TASK DESCRIPTION
Set down exactly, from the records below, the line with "edits whose bytes survive. *)" through the line with "length (v_current v)", and nothing else.
Top of EXERCISE DATA
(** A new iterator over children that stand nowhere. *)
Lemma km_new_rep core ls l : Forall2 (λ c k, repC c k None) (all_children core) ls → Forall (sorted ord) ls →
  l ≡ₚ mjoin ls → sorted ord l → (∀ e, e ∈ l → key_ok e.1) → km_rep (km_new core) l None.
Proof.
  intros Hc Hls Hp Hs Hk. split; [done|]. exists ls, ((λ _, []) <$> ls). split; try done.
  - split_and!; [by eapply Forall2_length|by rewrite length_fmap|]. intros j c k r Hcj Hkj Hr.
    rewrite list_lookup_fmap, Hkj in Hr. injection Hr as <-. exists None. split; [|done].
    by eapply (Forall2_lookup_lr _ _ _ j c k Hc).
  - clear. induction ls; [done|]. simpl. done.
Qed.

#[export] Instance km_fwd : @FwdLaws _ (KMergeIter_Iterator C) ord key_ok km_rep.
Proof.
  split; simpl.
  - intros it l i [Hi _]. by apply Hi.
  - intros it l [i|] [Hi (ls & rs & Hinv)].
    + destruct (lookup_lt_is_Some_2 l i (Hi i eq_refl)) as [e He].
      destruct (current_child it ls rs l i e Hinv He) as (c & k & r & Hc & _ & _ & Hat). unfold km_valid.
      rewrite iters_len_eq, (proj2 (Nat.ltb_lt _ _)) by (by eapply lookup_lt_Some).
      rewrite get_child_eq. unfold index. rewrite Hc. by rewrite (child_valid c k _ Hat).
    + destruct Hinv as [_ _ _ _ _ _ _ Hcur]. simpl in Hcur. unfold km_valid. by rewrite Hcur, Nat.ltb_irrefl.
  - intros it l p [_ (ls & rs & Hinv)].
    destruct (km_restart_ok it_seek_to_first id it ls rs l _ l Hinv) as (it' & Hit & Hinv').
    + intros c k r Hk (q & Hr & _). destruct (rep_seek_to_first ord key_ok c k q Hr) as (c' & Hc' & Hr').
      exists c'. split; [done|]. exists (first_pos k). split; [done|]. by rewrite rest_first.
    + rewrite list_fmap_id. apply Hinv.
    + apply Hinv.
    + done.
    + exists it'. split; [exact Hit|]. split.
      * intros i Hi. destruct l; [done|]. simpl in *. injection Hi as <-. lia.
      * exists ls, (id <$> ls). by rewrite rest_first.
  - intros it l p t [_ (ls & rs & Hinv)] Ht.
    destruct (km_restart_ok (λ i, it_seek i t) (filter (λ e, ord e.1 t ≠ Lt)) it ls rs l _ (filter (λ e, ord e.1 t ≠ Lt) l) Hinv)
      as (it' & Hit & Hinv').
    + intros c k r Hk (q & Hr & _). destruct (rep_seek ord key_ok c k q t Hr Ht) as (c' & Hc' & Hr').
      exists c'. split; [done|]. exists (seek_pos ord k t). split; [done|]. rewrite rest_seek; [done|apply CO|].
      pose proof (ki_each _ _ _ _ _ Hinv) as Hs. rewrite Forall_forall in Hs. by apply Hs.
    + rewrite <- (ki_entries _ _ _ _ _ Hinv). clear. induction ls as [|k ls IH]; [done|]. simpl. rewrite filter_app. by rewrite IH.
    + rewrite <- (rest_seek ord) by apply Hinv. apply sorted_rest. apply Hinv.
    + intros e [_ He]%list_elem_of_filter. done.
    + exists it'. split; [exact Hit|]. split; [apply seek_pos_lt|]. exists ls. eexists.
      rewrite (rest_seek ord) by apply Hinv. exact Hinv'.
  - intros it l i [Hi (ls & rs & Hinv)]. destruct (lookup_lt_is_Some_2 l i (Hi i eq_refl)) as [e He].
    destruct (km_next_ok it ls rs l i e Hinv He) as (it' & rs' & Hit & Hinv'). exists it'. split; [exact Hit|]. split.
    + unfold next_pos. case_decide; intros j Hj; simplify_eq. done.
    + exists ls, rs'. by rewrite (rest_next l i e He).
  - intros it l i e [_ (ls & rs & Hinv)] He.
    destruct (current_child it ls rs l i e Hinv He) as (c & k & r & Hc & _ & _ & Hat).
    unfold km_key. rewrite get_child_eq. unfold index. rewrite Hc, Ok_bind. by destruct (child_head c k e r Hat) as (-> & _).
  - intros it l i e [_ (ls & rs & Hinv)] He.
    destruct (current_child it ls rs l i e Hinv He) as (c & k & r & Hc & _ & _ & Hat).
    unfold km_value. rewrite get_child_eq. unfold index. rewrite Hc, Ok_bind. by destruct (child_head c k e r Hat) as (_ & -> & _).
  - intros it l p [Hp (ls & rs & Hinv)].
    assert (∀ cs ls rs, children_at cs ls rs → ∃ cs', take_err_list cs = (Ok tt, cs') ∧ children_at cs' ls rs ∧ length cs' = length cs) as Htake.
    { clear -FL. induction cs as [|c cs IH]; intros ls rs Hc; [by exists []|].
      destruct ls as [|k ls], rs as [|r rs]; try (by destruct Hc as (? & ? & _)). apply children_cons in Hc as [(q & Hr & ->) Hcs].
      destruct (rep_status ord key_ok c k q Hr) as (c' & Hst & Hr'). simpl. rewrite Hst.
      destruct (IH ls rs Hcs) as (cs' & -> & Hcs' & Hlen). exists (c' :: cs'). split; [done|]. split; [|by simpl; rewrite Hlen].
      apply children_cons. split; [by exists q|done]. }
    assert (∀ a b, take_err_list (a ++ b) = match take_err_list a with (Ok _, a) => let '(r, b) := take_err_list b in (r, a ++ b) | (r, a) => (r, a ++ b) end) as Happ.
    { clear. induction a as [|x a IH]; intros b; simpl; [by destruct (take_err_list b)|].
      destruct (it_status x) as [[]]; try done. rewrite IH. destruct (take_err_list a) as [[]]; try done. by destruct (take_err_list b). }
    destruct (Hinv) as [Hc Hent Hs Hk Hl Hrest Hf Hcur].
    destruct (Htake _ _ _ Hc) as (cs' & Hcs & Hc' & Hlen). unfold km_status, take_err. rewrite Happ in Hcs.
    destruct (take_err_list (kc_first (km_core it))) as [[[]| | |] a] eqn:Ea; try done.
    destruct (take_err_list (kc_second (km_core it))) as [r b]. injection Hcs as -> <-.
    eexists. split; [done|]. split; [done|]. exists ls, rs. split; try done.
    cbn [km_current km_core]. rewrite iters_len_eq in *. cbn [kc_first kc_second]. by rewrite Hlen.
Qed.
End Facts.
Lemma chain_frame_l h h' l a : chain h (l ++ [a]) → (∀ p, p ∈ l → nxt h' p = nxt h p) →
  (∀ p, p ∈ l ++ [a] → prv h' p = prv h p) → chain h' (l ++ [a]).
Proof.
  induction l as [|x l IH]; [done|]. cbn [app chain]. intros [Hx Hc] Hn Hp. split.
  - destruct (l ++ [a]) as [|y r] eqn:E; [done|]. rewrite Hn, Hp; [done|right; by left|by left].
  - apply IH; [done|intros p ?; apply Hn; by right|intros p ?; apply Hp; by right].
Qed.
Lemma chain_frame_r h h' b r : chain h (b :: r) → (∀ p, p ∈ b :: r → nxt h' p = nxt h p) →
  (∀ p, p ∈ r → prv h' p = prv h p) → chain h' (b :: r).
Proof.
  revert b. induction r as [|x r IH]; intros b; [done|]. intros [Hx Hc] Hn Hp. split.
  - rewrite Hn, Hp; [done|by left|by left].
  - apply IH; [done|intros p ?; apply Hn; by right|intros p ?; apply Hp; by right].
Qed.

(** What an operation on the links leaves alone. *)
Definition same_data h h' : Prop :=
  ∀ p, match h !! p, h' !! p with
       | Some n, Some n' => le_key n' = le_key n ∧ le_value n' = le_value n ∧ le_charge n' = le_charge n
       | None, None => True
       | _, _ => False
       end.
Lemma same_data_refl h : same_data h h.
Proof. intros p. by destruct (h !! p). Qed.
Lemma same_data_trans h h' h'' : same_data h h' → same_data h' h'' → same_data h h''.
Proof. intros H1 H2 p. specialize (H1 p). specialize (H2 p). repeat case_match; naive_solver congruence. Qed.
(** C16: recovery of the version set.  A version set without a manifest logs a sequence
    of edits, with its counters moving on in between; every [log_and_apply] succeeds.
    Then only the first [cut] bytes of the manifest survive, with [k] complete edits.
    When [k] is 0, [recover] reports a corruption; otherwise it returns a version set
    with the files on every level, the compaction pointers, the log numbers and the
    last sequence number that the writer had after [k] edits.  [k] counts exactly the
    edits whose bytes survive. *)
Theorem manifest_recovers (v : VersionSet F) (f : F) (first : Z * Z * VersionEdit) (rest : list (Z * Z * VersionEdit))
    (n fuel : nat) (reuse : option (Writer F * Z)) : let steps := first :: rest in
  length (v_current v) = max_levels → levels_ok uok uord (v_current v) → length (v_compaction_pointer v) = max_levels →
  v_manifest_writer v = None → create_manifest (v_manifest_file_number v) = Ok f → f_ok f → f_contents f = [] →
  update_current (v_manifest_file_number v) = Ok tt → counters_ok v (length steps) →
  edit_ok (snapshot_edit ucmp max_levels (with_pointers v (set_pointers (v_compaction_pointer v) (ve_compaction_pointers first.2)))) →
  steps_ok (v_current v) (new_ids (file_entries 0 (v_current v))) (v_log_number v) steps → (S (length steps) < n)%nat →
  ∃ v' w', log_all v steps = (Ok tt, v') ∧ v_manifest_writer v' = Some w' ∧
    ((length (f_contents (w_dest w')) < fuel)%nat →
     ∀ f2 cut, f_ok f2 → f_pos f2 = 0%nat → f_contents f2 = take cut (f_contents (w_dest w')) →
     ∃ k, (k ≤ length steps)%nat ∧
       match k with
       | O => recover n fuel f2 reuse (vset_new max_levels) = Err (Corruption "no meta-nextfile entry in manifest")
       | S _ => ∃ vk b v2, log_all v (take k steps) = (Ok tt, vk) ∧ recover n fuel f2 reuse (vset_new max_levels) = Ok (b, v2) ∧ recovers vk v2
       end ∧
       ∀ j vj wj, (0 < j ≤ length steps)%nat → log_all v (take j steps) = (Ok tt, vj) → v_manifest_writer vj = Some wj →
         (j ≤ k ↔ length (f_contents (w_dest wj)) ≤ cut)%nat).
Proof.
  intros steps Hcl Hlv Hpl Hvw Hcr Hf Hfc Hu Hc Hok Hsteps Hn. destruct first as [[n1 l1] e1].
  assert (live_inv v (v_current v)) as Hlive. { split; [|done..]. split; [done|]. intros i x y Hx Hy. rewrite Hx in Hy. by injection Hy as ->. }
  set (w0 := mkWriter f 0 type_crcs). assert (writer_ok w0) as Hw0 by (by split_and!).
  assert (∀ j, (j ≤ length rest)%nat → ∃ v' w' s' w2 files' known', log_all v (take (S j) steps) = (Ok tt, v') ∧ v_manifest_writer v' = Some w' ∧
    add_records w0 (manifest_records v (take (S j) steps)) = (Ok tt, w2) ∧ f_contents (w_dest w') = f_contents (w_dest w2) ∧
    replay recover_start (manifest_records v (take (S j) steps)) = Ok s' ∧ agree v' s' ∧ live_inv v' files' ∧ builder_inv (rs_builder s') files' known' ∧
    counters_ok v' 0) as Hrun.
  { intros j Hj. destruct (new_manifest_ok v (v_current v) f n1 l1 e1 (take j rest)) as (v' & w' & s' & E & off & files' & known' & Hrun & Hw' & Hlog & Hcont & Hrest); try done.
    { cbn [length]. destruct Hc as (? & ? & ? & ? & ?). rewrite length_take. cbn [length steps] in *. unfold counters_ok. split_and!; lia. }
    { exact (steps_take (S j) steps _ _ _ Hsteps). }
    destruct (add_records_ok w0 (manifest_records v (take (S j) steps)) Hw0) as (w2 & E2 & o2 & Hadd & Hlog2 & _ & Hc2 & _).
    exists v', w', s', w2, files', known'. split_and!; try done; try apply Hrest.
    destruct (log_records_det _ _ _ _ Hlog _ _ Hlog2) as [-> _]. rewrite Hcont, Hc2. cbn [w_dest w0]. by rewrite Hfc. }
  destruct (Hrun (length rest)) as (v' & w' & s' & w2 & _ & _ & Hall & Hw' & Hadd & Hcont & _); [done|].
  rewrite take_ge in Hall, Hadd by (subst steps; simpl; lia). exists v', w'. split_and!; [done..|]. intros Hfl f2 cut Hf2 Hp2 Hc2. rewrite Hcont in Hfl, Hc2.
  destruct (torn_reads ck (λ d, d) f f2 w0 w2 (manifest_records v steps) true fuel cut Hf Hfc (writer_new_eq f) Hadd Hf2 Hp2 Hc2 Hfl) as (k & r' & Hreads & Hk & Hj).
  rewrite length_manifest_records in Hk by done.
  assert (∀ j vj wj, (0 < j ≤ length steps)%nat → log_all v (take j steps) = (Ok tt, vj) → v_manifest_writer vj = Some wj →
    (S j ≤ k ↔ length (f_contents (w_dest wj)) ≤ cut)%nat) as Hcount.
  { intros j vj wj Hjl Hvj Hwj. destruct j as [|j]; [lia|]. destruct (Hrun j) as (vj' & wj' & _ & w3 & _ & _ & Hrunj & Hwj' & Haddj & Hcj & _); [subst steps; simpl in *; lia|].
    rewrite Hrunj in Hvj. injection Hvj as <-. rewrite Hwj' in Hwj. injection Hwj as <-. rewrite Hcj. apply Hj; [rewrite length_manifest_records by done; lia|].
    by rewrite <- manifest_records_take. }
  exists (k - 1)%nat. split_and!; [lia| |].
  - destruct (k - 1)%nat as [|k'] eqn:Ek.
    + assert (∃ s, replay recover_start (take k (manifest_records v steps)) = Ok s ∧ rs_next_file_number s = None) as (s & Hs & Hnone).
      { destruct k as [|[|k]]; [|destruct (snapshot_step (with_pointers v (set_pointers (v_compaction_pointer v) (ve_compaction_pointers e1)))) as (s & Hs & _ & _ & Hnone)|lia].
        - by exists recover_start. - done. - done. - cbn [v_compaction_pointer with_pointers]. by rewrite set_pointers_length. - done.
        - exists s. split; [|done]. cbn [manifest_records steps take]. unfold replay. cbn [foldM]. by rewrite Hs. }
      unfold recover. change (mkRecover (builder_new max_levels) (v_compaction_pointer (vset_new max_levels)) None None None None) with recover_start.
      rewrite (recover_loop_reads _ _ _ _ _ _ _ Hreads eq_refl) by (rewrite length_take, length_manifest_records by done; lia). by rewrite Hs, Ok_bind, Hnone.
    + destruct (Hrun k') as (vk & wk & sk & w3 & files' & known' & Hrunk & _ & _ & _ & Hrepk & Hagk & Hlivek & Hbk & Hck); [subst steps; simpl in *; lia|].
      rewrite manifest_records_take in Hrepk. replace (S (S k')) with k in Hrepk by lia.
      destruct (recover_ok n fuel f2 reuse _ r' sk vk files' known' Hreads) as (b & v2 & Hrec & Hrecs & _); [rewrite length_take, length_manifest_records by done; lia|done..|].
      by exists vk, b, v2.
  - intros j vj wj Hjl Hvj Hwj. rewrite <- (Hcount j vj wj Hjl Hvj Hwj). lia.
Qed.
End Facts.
Bottom of EXERCISE DATA
SOLUTION
    edits whose bytes survive. *)
Theorem manifest_recovers (v : VersionSet F) (f : F) (first : Z * Z * VersionEdit) (rest : list (Z * Z * VersionEdit))
    (n fuel : nat) (reuse : option (Writer F * Z)) : let steps := first :: rest in
  length (v_current v) = max_levels → levels_ok uok uord (v_current v) → length (v_compaction_pointer v) = max_levels →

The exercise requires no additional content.